* What needs to be done:
Below are several records. Retype exactly those lines running from the one with "alter (fun o" through the one with "if is_websocket r then e", end lines included, and no others.

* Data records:

(** Messages the client's side delivers; a [code] key, when there, holds an
    integer. *)
Inductive in_msg :=
| InConnect
| InReceive (txt : key text) (bin : key bytes)
| InDisconnect (code : option Z) (reason : key text)
| InOther.

(** Messages sent over ASGI. *)
Inductive out_msg :=
| OutAccept (subprotocol : option text) (headers : list (text * text))
| OutText (t : text)
| OutBytes (b : bytes)
| OutClose (code : Z) (reason : text).

(** Calls made on the Rust socket. *)
Inductive rust_call :=
| RAccept (subprotocol : option text) (headers : list (text * text))
| RReject (status : Z)
| RCloseWait (code : Z) (reason : text)
| RClose (code : Z) (reason : text)
| RSendText (t : text)
| RSendBytes (b : bytes).

(** What [receive_async] of the Rust socket gives: a message or a
    [RuntimeError] with a text. *)
Inductive rust_event :=
| RMsg (m : in_msg)
| RErr (msg : text).

Inductive ws_exn :=
| WsRuntime
| WsAttribute
| WsDisconnect (code : Z) (reason : text)
| WsEnv (e : exn).

(** The result of an operation; [Block]: it awaits a message that has not come. *)
Inductive out (A : Type) := Ret (a : A) | Exc (e : ws_exn) | Block.
Arguments Ret {A} a.
Arguments Exc {A} e.
Arguments Block {A}.

Record ws := Ws {
  rust : bool;                          (* self._ws is not None *)
  has_receive : bool;
  has_send : bool;
  _app_state : WebSocketState;
  _asgi_pending_close : option (Z * text);
  _asgi_closed : bool;
  _last_close : option (Z * text);
  inbox : list in_msg;
  rust_inbox : list rust_event;
  sent : list out_msg;
  calls : list rust_call;
}.
Definition effective_deprecated (a : args) (R : router_attrs) (r : route) : bool :=
  truthy (deprecated r) || truthy (r_deprecated R) || truthy (g_include_deprecated a).

Definition effective_callbacks (a : args) (R : router_attrs) (r : route) : list obj :=
  (g_include_callbacks a ++ r_callbacks R) ++ callbacks r.

Definition effective_tags (a : args) (R : router_attrs) (r : route) : list text :=
  (g_extra_tags a ++ r_tags R) ++ tags r.

(** [route.status_code or 200] *)
Definition effective_status (r : route) : Z :=
  match status_code r with
  | Some z => if z =? 0 then 200 else z
  | None => 200
  end.

Fixpoint insert_sorted (x : text) (l : list text) : list text :=
  match l with
  | [] => [x]
  | y :: l' => if String.leb (String.string_of_list_ascii x) (String.string_of_list_ascii y)
               then x :: l else y :: insert_sorted x l'
  end.

(** [sorted(route.methods)] *)
Definition sorted (l : list text) : list text := foldr insert_sorted [] l.

(** The WebSocket branch. *)
Definition websocket_rd (A : app_attrs) (a : args) (R : router_attrs) (r : route) (full_path : text) : rd :=
  {| d_path := full_path;
     d_door_exclude := false;
     d_methods := [lit "GET"];
     d_endpoint := HWebSocket (endpoint r) full_path
                     (_get_all_dependencies_for_route A R r (g_include_deps a));
     d_is_async := true;
     d_handler_name := name r;
     d_tags := effective_tags a R r;
     d_injects_request := false;
     d_is_websocket := true;
     d_include_in_schema := true;
     d_from_mount := None;
     d_http := None |}.

(** The Starlette [Route] branch. *)
Definition passthrough_rd (A : app_attrs) (a : args) (R : router_attrs) (r : route) (full_path : text) : rd :=
  {| d_path := full_path;
     d_door_exclude := dispatch_customized r;
     d_methods := match methods r with [] => [lit "GET"] | l => l end;
     d_endpoint := HStarlette (endpoint r);
     d_is_async := true;
     d_handler_name := name r;
     d_tags := effective_tags a R r;
     d_injects_request := true;
     d_is_websocket := false;
     d_include_in_schema := include_in_schema r && g_include_in_schema a;
     d_from_mount := None;
     d_http := Some
       {| d_combined_dependencies := None;
          d_route_obj := None;
          d_lax_content_type := false;
          d_status_code := effective_status r;
          d_docs := docs r;
          d_responses := effective_responses A a R r;
          d_response_model := None;
          d_response_class := _unset_to_none (response_class r);
          d_deprecated := effective_deprecated a R r;
          d_operation_id := operation_id r;
          d_callbacks := effective_callbacks a R r |} |}.

(** The branch for an overridden [get_route_handler]: the endpoint is wrapped
    in the application's HTTP middlewares, the last one outermost. *)
Definition custom_rd (A : app_attrs) (a : args) (R : router_attrs) (r : route) (full_path : text) : res rd :=
  opid <-- effective_operation_id A a R r ;;
  Ok {| d_path := full_path;
        d_door_exclude := dispatch_customized r;
        d_methods := sorted (methods r);
        d_endpoint := HCustom (endpoint r) (reverse (a_http_middlewares A));
        d_is_async := true;
        d_handler_name := name r;
        d_tags := effective_tags a R r;
        d_injects_request := true;
        d_is_websocket := false;
        d_include_in_schema := include_in_schema r && g_include_in_schema a;
        d_from_mount := None;
        d_http := Some
          {| d_combined_dependencies := None;
             d_route_obj := None;
             d_lax_content_type := false;
             d_status_code := effective_status r;
             d_docs := docs r;
             d_responses := effective_responses A a R r;
             d_response_model := response_model r;
             d_response_class := _unset_to_none (response_class r);
             d_deprecated := effective_deprecated a R r;
             d_operation_id := opid;
             d_callbacks := effective_callbacks a R r |} |}.

(** [default_response_class]: route, router, include, app. *)
Definition effective_response_class (A : app_attrs) (a : args) (R : router_attrs) (r : route) : option obj :=
  match _unset_to_none (response_class r) with
  | Some c => Some c
  | None =>
      match _unset_to_none (r_default_response_class R) with
      | Some c => Some c
      | None => match g_include_default_response_class a with
                | Some c => Some c
                | None => a_default_response_class A
                end
      end
  end.

(** [strict_content_type]: route, router, app; the rd carries "is lax". *)
Definition effective_lax (A : app_attrs) (R : router_attrs) (r : route) : bool :=
  negb (match _unset_to_none (strict_content_type r) with
        | Some b => b
        | None => match _unset_to_none (r_strict_content_type R) with
                  | Some b => b
                  | None => a_strict_content_type A
                  end
        end).

(** The ordinary [APIRoute] branch. *)
Definition api_rd (A : app_attrs) (a : args) (R : router_attrs) (r : route) (full_path : text) : res rd :=
  opid <-- effective_operation_id A a R r ;;
  Ok {| d_path := full_path;
        d_door_exclude := dispatch_customized r;
        d_methods := sorted (methods r);
        d_endpoint := HRaw (endpoint r);
        d_is_async := endpoint_is_async r;
        d_handler_name := name r;
        d_tags := effective_tags a R r;
        d_injects_request := false;
        d_is_websocket := false;
        d_include_in_schema := include_in_schema r && g_include_in_schema a;
        d_from_mount := None;
        d_http := Some
          {| d_combined_dependencies :=
               Some (_get_all_dependencies_for_route A R r (g_include_deps a));
             d_route_obj := Some r;
             d_lax_content_type := effective_lax A R r;
             d_status_code := effective_status r;
             d_docs := docs r;
             d_responses := effective_responses A a R r;
             d_response_model := match response_model r with
                                 | Some NoneType => None
                                 | m => m
                                 end;
             d_response_class := effective_response_class A a R r;
             d_deprecated := effective_deprecated a R r;
             d_operation_id := opid;
             d_callbacks := effective_callbacks a R r |} |}.

(** One route object of [router.routes]. *)
Definition collect_route (A : app_attrs) (a : args) (R : router_attrs) (r : route) : res out :=
  let full_path := normalise_path ((g_prefix a ++ r_prefix R) ++ path r) in
  let flag := if dispatch_customized r then o_flag else o_nil in
  d <-- (if is_websocket r then Ok (websocket_rd A a R r full_path)
         else if starlette_passthrough r then Ok (passthrough_rd A a R r full_path)
         else if overrides_get_route_handler r then custom_rd A a R r full_path
         else api_rd A a R r full_path) ;;
  Ok (o_app flag (o_one d)).

(** The arguments for an included router. *)
Definition child_args (a : args) (R : router_attrs) (prefix : text) (ctags : list text) (m : include_meta) : args :=
  {| g_prefix := (g_prefix a ++ r_prefix R) ++ prefix;
     g_extra_tags := (g_extra_tags a ++ r_tags R) ++ ctags;
     g_include_deps := g_include_deps a ++ r_dependencies R ++ m_dependencies m;
     g_include_responses :=
       merge (merge (g_include_responses a) (r_responses R)) (m_responses m);
     g_include_deprecated := match m_deprecated m with
                             | Some b => Some b
                             | None => g_include_deprecated a
                             end;
     g_include_in_schema := g_include_in_schema a && m_include_in_schema m;
     g_include_default_response_class :=
       match m_default_response_class m with
       | Some c => Some c
       | None => match _unset_to_none (r_default_response_class R) with
                 | Some c => Some c
                 | None => g_include_default_response_class a
                 end
       end;
     g_include_generate_unique_id_function :=
       match m_generate_unique_id_function m with
       | Unset => match r_generate_unique_id_function R with
                  | Unset => g_include_generate_unique_id_function a
                  | s => s
                  end
       | s => s
       end;
     g_include_callbacks := (g_include_callbacks a ++ r_callbacks R) ++ m_callbacks m |}.

(** The arguments for a router mounted by a [Mount] entry: the tags and the
    router's own callbacks are not handed on. *)
Definition mount_args (a : args) (mount_path : text) : args :=
  {| g_prefix := mount_path;
     g_extra_tags := [];
     g_include_deps := g_include_deps a;
     g_include_responses := g_include_responses a;
     g_include_deprecated := g_include_deprecated a;
     g_include_in_schema := g_include_in_schema a;
     g_include_default_response_class := g_include_default_response_class a;
     g_include_generate_unique_id_function := g_include_generate_unique_id_function a;
     g_include_callbacks := g_include_callbacks a |}.

(** The defaults of [_collect_routes_from_router]. *)
Definition no_args (prefix : text) (cbs : list obj) : args :=
  {| g_prefix := prefix;
     g_extra_tags := [];
     g_include_deps := [];
     g_include_responses := ∅;
     g_include_deprecated := None;
     g_include_in_schema := true;
     g_include_default_response_class := None;
     g_include_generate_unique_id_function := Unset;
     g_include_callbacks := cbs |}.

(** The arguments of [_collect_all_routes] for an [app.include_router]. *)
Definition top_args (A : app_attrs) (prefix : text) (itags : list text) (m : include_meta) : args :=
  {| g_prefix := prefix;
     g_extra_tags := itags;
     g_include_deps := m_dependencies m;
     g_include_responses := m_responses m;
     g_include_deprecated := m_deprecated m;
     g_include_in_schema := m_include_in_schema m;
     g_include_default_response_class := m_default_response_class m;
     g_include_generate_unique_id_function := m_generate_unique_id_function m;
     g_include_callbacks := a_callbacks A ++ m_callbacks m |}.

(** A subtree whose router overrides [matches] or [handle] is excluded from
    the door. *)
Definition exclude_subtree (customized : bool) (o : out) : out :=
  if customized then
    {| o_rds := (fun d => {| d_path := d_path d; d_door_exclude := true;
                             d_methods := d_methods d; d_endpoint := d_endpoint d;
                             d_is_async := d_is_async d; d_handler_name := d_handler_name d;
                             d_tags := d_tags d; d_injects_request := d_injects_request d;
                             d_is_websocket := d_is_websocket d;
                             d_include_in_schema := d_include_in_schema d;
                             d_from_mount := d_from_mount d; d_http := d_http d |}) <$> o_rds o;
       o_fallback := true;
       o_root_paths := o_root_paths o |}
  else o.

(** An rd of a mounted application, with the mount's prefix and the path in
    the WebSocket context patched. *)
Definition mounted_rd (prefix mount_path : text) (d : rd) : rd :=
  let p := mount_join prefix (d_path d) in
  {| d_path := p;
     d_door_exclude := d_door_exclude d;
     d_methods := d_methods d;
     d_endpoint := match d_endpoint d with
                   | HWebSocket ep _ deps => HWebSocket ep p deps
                   | h => h
                   end;
     d_is_async := d_is_async d;
     d_handler_name := d_handler_name d;
     d_tags := d_tags d;
     d_injects_request := d_injects_request d;
     d_is_websocket := d_is_websocket d;
     d_include_in_schema := d_include_in_schema d;
     d_from_mount := Some mount_path;
     d_http := d_http d |}.

(** The flag of a mounted application is set on that application, not on the
    one that walks. *)
Definition mounted_out (prefix mount_path : text) (o : out) : out :=
  {| o_rds := mounted_rd prefix mount_path <$> o_rds o;
     o_fallback := false;
     o_root_paths := o_root_paths o |}.
(* ===== verification/Includes.v ===== *)
(** Router registration ([APIRouter] of routing.py, _route_helpers.py): routers are
    objects with identity, [include_router] stores a reference to the child and
    rewrites attributes of the whole subtree ([_normalize_gen_ids]).

    The heap keeps the router objects; [unfold] reads the tree of [Routing] off
    it.  The assertions of [include_router] are what makes that terminate. *)

From S2P Require Import Prelude Routing.

Module Includes.
Import Routing.

(** ** The heap of routers *)

Definition rid := nat.

(** An element of [router.routes]: a marker refers to the included router. *)
Inductive slot :=
| SMarker (child : rid) (c : ctx)
| SEntry (e : entry).

(** An entry of [_included_routers]. *)
Record inc := {
  i_child : rid;
  i_prefix : text;
  i_tags : list text;
  i_meta : include_meta }.

Record robj := {
  o_attrs : router_attrs;
  o_routes : list slot;
  o_included : list inc }.

Abbreviation heap := (gmap rid robj) (only parsing).

(** ** Operations of [APIRouter] *)

Definition add_slot (o : robj) (s : slot) : robj :=
  {| o_attrs := o_attrs o; o_routes := o_routes o ++ [s]; o_included := o_included o |}.

(** [self.routes.append(route)]: [add_api_route] and the verb decorators with an
    [APIRoute], [add_route] with a Starlette [Route], [add_websocket_route]
    with a [WSRoute]. *)
Definition append_route (h : heap) (self : rid) (r : route) : heap :=
  alter (fun o => add_slot o (SEntry (RouteEntry r))) self h.

(** The flags [_mark_starlette_compat_route] leaves on a route object. *)
Definition _mark_starlette_compat_route (e : entry) : entry :=
  match e with
  | RouteEntry r =>
      if is_websocket r then e
      else RouteEntry
        {| path := path r; methods := methods r; endpoint := endpoint r;
           endpoint_is_async := endpoint_is_async r; name := name r; tags := tags r;
           dependencies := dependencies r; status_code := status_code r; docs := docs r;
           responses := responses r; response_model := response_model r;
           response_class := response_class r; strict_content_type := strict_content_type r;
           deprecated := deprecated r; operation_id := operation_id r;
           include_in_schema := include_in_schema r;
           generate_unique_id_function := generate_unique_id_function r;
           callbacks := callbacks r; is_websocket := is_websocket r;
           starlette_passthrough := true;
           overrides_get_route_handler := overrides_get_route_handler r;
           dispatch_customized := dispatch_customized r; bypass_deps := bypass_deps r |}
  | _ => e
  end.

(** [APIRouter(...)] with its [routes=] argument, as a new object. *)
Definition new_router (h : heap) (self : rid) (R : router_attrs) (routes : list entry) : heap :=
  <[self := {| o_attrs := R;
               o_routes := (fun e => SEntry (_mark_starlette_compat_route e)) <$> routes;
               o_included := [] |}]> h.
(** A thread moves between two places on the same side of the lock. *)
Lemma init_inv_goto s t p :
  init_inv s ->
  (in_lock p = true <-> i_lock s = Some t) ->
  (forall q, i_pc s !! t = Some q -> q = WaitReady -> i_started s = 1%nat -> i_published s = 1%nat) ->
  (p = Start -> i_started s = 0%nat) -> (p <> WaitReady) ->
  (p = Leave \/ p = Done -> is_Some (i_loop s)) ->
  init_inv (goto s t p).
Proof.
  intros [Hl Hh Hle Hlo Hr Hs Hb Hw Hd] Hp Hq H1 H2 H3. split; simpl.
  - intros t' p' Ht'. pcs; solve [done|by apply Hl].
  - intros t' Ht'. destruct (decide (t = t')) as [->|Hne].
    + exists p. rewrite lookup_insert_eq. split; [done|]. by apply Hp.
    + destruct (Hh _ Ht') as (p' & ? & ?). exists p'. by rewrite lookup_insert_ne.
  - done.
  - done.
  - done.
  - intros Hst. destruct (Hs Hst) as [?|(t' & Ht' & Hp')]; [by left|].
    destruct (decide (t = t')) as [->|Hne]; [left; by eapply Hq|].
    right. exists t'. by rewrite lookup_insert_ne.
  - intros t' Ht'. pcs; solve [by apply H1|by eapply Hb].
  - intros t' Ht'. pcs; solve [done|by eapply Hw].
  - intros t' p' Ht' Hp'. pcs; solve [by apply H3|by eapply Hd].
Qed.

(** A thread leaves the lock for good. *)
Lemma init_inv_leave s t p :
  init_inv s -> i_pc s !! t = Some p -> in_lock p = true -> p <> WaitReady -> is_Some (i_loop s) ->
  init_inv (goto (set_lock s None) t Done).
Proof.
  intros Hi Ht Hp Hnw Hloop. pose proof Hi as [Hl Hh Hle Hlo Hr Hs Hb Hw Hd].
  assert (i_lock s = Some t) as Hlk by by apply (Hl _ _ Ht). split; simpl.
  - intros t' p' Ht'. pcs; [done|]. split; [|done]. intros Hp'.
    apply (Hl _ _ H0) in Hp'. congruence.
  - done.
  - done.
  - done.
  - done.
  - intros _. left. by apply Hlo.
  - intros t' Ht'. pcs. by eapply Hb.
  - intros t' Ht'. pcs. by eapply Hw.
  - intros t' p' Ht' Hp'. pcs; solve [done|by eapply Hd].
Qed.

#[local] Ltac goto_side :=
  try done; try (by split); try (intros ? ? ->; congruence); try (by intros [?|?]);
  try (by intros _; eexists).

Lemma init_inv_step s t s' : init_inv s -> init_step s t = Some s' -> init_inv s'.
Proof.
  intros Hi H. pose proof Hi as [Hl Hh Hle Hlo Hr Hs Hb Hw Hd]. unfold init_step in H.
  destruct (i_pc s !! t) as [p|] eqn:Ht; [|done].
  pose proof (Hl _ _ Ht) as Hlt.
  destruct p; try done.
  - injection H as <-. assert (~ i_lock s = Some t) by naive_solver.
    destruct (i_loop s) eqn:Hloop; apply init_inv_goto; goto_side; by rewrite Hloop.
  - destruct (i_lock s) eqn:Hlk; [done|]. injection H as <-. split; simpl.
    + intros t' p' Ht'. pcs; [done|]. pose proof (Hl _ _ H0) as Hl'.
      split; [naive_solver|]. by intros [= ->].
    + intros t' [= <-]. exists Check2. by rewrite lookup_insert_eq.
    + done.
    + done.
    + done.
    + intros Hst. destruct (Hs Hst) as [?|(t' & Ht' & _)]; [by left|congruence].
    + intros t' Ht'. pcs. by eapply Hb.
    + intros t' Ht'. pcs. by eapply Hw.
    + intros t' p' Ht' Hp'. pcs; solve [by destruct Hp'|by eapply Hd].
  - assert (i_lock s = Some t) by by apply Hlt.
    destruct (i_loop s) as [l|] eqn:Hloop; injection H as <-.
    + eapply init_inv_leave; [done|done|done|done|by eexists].
    + apply init_inv_goto; goto_side. intros _. destruct (decide (i_started s = 1%nat)) as [E|]; [|lia].
      destruct (Hs E) as [E'|(t' & Ht' & Hp')]; [|congruence].
      apply Hlo in E' as [? ?]. done.
  - assert (i_lock s = Some t) as Hlk by by apply Hlt. pose proof (Hb _ Ht) as H0.
    injection H as <-. split; simpl.
    + intros t' p' Ht'. pcs; solve [done|by apply Hl].
    + intros t' Ht'. destruct (decide (t = t')) as [->|Hne].
      * exists WaitReady. by rewrite lookup_insert_eq.
      * congruence.
    + lia.
    + done.
    + intros _. split; [done|]. intros E. lia.
    + intros _. right. exists t. by rewrite lookup_insert_eq.
    + intros t' Ht'. apply lookup_insert_Some in Ht' as [[? ?]|[Hne Ht']]; [done|].
      assert (i_lock s = Some t') by by apply (Hl _ _ Ht'). congruence.
    + intros t' Ht'. pcs; lia.
    + intros t' p' Ht' Hp'. pcs; solve [by destruct Hp'|by eapply Hd].
  - destruct (i_ready s) eqn:Er; [|done]. injection H as <-.
    pose proof (Hw _ Ht) as Hst. assert (i_published s = 1%nat) as Hpub by by apply Hr.
    apply init_inv_goto; goto_side. intros _. by apply Hlo.
  - injection H as <-. eapply init_inv_leave; [done|done|done|done|]. eapply Hd; [done|by left].
Qed.

Lemma init_inv_call s t s' : init_inv s -> call_init s t = Some s' -> init_inv s'.
Proof.
  intros Hi H. pose proof Hi as [Hl Hh Hle Hlo Hr Hs Hb Hw Hd]. unfold call_init in H.
  assert (i_lock s <> Some t) as Hnl.
  { intros (p & Hp & Hin)%Hh. rewrite Hp in H. by destruct p. }
  destruct (i_pc s !! t) as [p|] eqn:Hp; [destruct p; try done|]; injection H as <-;
    apply init_inv_goto; goto_side.
Qed.

Lemma init_inv_run s s' : init_inv s -> _run s = Some s' -> init_inv s'.
Proof.
  intros [Hl Hh Hle Hlo Hr Hs Hb Hw Hd] H. unfold _run in H.
  case_bool_decide as Hlt; [|done]. injection H as <-.
  assert (i_published s = 0%nat) as Hp by lia. rewrite Hp. split; simpl; try done; try lia;
    by (split; [done|by eexists]).
Qed.

(** The expiry of a ready-wait is sticky. *)
Lemma expired_sticky s s' : init_trans s s' -> i_expired s = true -> i_expired s' = true.
Proof.
  intros H He. destruct H as [s t s' H|s t s' H|s t s' H|s s' H].
  - unfold call_init in H. destruct (i_pc s !! t) as [[]|]; by simplify_eq/=.
  - unfold init_step in H. destruct (i_pc s !! t) as [[]|]; try done;
      repeat case_match; by simplify_eq/=.
  - unfold wait_expires in H. destruct (i_pc s !! t) as [[]|]; try done. by case_match; simplify_eq/=.
  - unfold _run in H. case_bool_decide; by simplify_eq/=.
Qed.

Lemma init_inv_initial : init_inv ist0.
Proof. split; simpl; try done; lia. Qed.

Lemma init_inv_reachable s : init_reachable s -> i_expired s = true \/ init_inv s.
Proof.
  unfold init_reachable. revert s.
  apply (rtc_ind_r (fun s => i_expired s = true \/ init_inv s) ist0); [right; apply init_inv_initial|].
  intros s1 s2 _ H2 IH. destruct IH as [He|Hi]; [left; by eapply expired_sticky|].
  destruct H2 as [s t s' H|s t s' H|s t s' H|s s' H].
  - right. by eapply init_inv_call.
  - right. by eapply init_inv_step.
  - left. unfold wait_expires in H. destruct (i_pc s !! t) as [[]|]; try done.
    destruct (i_ready s); by simplify_eq/=.
  - right. by eapply init_inv_run.
Qed.

(** C13: start-up is safe under any race: as long as no ready-wait has run into
    its ten-second limit, whatever threads call [init] and however they
    interleave, at most one worker thread and one loop are ever started, and
    every caller that has left [init] finds the loop published. *)
Theorem init_starts_one_loop s :
  init_reachable s -> i_expired s = false ->
  (i_started s <= 1)%nat /\ (i_published s <= 1)%nat /\
  forall t, i_pc s !! t = Some Done -> is_Some (i_loop s).
Proof.
  intros [He|[Hl Hh Hle Hlo Hr Hs Hb Hw Hd]]%init_inv_reachable Hf; [congruence|].
  split_and!; [lia|lia|]. intros t Ht. eapply Hd; [exact Ht|by right].
Qed.

(** *** Submits *)

(** Someone still looks at, or will still set, the job's gate. *)
Definition active (b : job) : Prop :=
  j_caller b = Waiting \/ j_task b = Queued \/ j_task b = Starting \/ j_task b = Running.

Definition kicks (q : list callback) : list jid :=
  omap (fun c => match c with Kickoff j => Some j | _ => None end) q.

Definition job_ok (gates : gset gate) (q : list callback) (j : jid) (b : job) : Prop :=
  j_result b = match j_task b with Ended e => Some e | _ => None end /\
  match j_caller b with
  | Waiting => j_cancel_requested b = false /\
               (j_gate b ∈ gates -> exists e, j_task b = Ended e)
  | Expiring => j_cancel_requested b = false
  | Flagged => j_cancel_requested b = true
  | TimedOut => j_cancel_requested b = true /\
                (j_task b = Running -> j_cancelled b = true \/ CancelInBox j ∈ q)
  | Returned r => exists e, r = Some e /\ j_task b = Ended e
  end /\
  (j_task b = Closed -> j_cancel_requested b = true) /\
  (j_task b = Queued -> j ∈ kicks q).

Record inv (s : st) : Prop := {
  v_pool : NoDup (s_pool s);
  v_pool_fresh : forall g, g ∈ s_pool s -> (g < s_next s)%nat;
  v_set_fresh : forall g, g ∈ s_set s -> (g < s_next s)%nat;
  v_job_fresh : forall j b, s_jobs s !! j = Some b -> (j_gate b < s_next s)%nat;
  v_free : forall j b, s_jobs s !! j = Some b -> active b -> j_gate b ∉ s_pool s;
  v_distinct : forall j k b c, s_jobs s !! j = Some b -> s_jobs s !! k = Some c ->
    active b -> active c -> j_gate b = j_gate c -> j = k;
  v_job : forall j b, s_jobs s !! j = Some b -> job_ok (s_set s) (s_queue s) j b;
  v_kicks : NoDup (kicks (s_queue s));
  v_queued : forall j, j ∈ kicks (s_queue s) ->
    exists b, s_jobs s !! j = Some b /\ j_task b = Queued }.

#[local] Ltac lk H := apply lookup_insert_Some in H as [[<- <-]|[? H]].

(** Changing one job that keeps its gate and does not become active. *)
Lemma inv_update s j b b' gs q :
  inv s -> s_jobs s !! j = Some b ->
  j_gate b' = j_gate b -> (active b' -> active b) ->
  (forall g, g ∈ gs -> (g < s_next s)%nat) ->
  job_ok gs q j b' ->
  (forall k c, k <> j -> s_jobs s !! k = Some c -> job_ok gs q k c) ->
  NoDup (kicks q) -> (forall k, k ∈ kicks q -> (k = j /\ j_task b' = Queued) \/ (k <> j /\ k ∈ kicks (s_queue s))) ->
  inv {| s_pool := s_pool s; s_next := s_next s; s_set := gs; s_queue := q;
         s_jobs := <[j := b']> (s_jobs s) |}.
Proof.
  intros [Hp Hpf Hsf Hjf Hfr Hdi Hj Hk Hq] Hb Hg Hact Hgs Hok Hoth Hnd Hks. split; simpl; try done.
  - intros k c Hc. lk Hc; [rewrite Hg|]; by eapply Hjf.
  - intros k c Hc Ha. lk Hc; [rewrite Hg|]; eapply Hfr; eauto.
  - intros k1 k2 c1 c2 H1 H2 Ha1 Ha2 He. lk H1; lk H2; [done|..].
    + rewrite Hg in He. symmetry. eapply (Hdi k2 j); eauto.
    + rewrite Hg in He. eapply (Hdi k1 j); eauto.
    + by eapply Hdi.
  - intros k c Hc. lk Hc; [done|by apply Hoth].
  - intros k [[-> Ht]|[Hne Hin]]%Hks; [exists b'; by rewrite lookup_insert_eq|].
    destruct (Hq _ Hin) as (c & ? & ?). exists c. by rewrite lookup_insert_ne.
Qed.

(** A larger queue only helps; setting a gate is harmless to the jobs that do
    not wait for it. *)
Lemma job_ok_mono gs gs' q q' j b :
  job_ok gs q j b -> (j_caller b = Waiting -> j_gate b ∈ gs' -> j_gate b ∈ gs) ->
  (forall k, CancelInBox k ∈ q -> CancelInBox k ∈ q') -> (j ∈ kicks q -> j ∈ kicks q') ->
  job_ok gs' q' j b.
Proof.
  intros (H1 & H2 & H3 & H4) Hg Hc Hk. split_and!; [done| |done|].
  - destruct (j_caller b); [|done|done|destruct H2 as [? H2]|done].
    + split; [apply H2|]. intros Hin. by apply H2, Hg.
    + split; [done|]. intros Hr. destruct (H2 Hr); [by left|right; by apply Hc].
  - intros Hq. by apply Hk, H4.
Qed.

Lemma kicks_snoc_cancel q j : kicks (q ++ [CancelInBox j]) = kicks q.
Proof. unfold kicks. by rewrite omap_app, app_nil_r. Qed.

Lemma kicks_snoc_kick q j : kicks (q ++ [Kickoff j]) = kicks q ++ [j].
Proof. unfold kicks. by rewrite omap_app. Qed.

(** A step of the timing-out caller leaves the queue's kick-offs alone. *)
Lemma inv_caller s j b b' q :
  inv s -> s_jobs s !! j = Some b -> j_gate b' = j_gate b -> (active b' -> active b) ->
  j_task b' = j_task b -> kicks q = kicks (s_queue s) ->
  (forall k, CancelInBox k ∈ s_queue s -> CancelInBox k ∈ q) ->
  job_ok (s_set s) q j b' ->
  inv {| s_pool := s_pool s; s_next := s_next s; s_set := s_set s; s_queue := q;
         s_jobs := <[j := b']> (s_jobs s) |}.
Proof.
  intros Hi Hb Hg Ha Ht Hk Hc Hok. eapply (inv_update s j b); try done.
  - apply Hi.
  - intros k c Hne Hkc. eapply job_ok_mono; [by eapply v_job|done|done|by rewrite Hk].
  - rewrite Hk. apply Hi.
  - rewrite Hk. intros k Hin. destruct (decide (k = j)) as [->|]; [left|by right].
    apply (v_queued s Hi) in Hin as (b2 & Hb2 & Ht2). split; [done|]. congruence.
Qed.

* Solution to this exercise:
  alter (fun o => add_slot o (SEntry (RouteEntry r))) self h.

(** The flags [_mark_starlette_compat_route] leaves on a route object. *)
Definition _mark_starlette_compat_route (e : entry) : entry :=
  match e with
  | RouteEntry r =>
      if is_websocket r then e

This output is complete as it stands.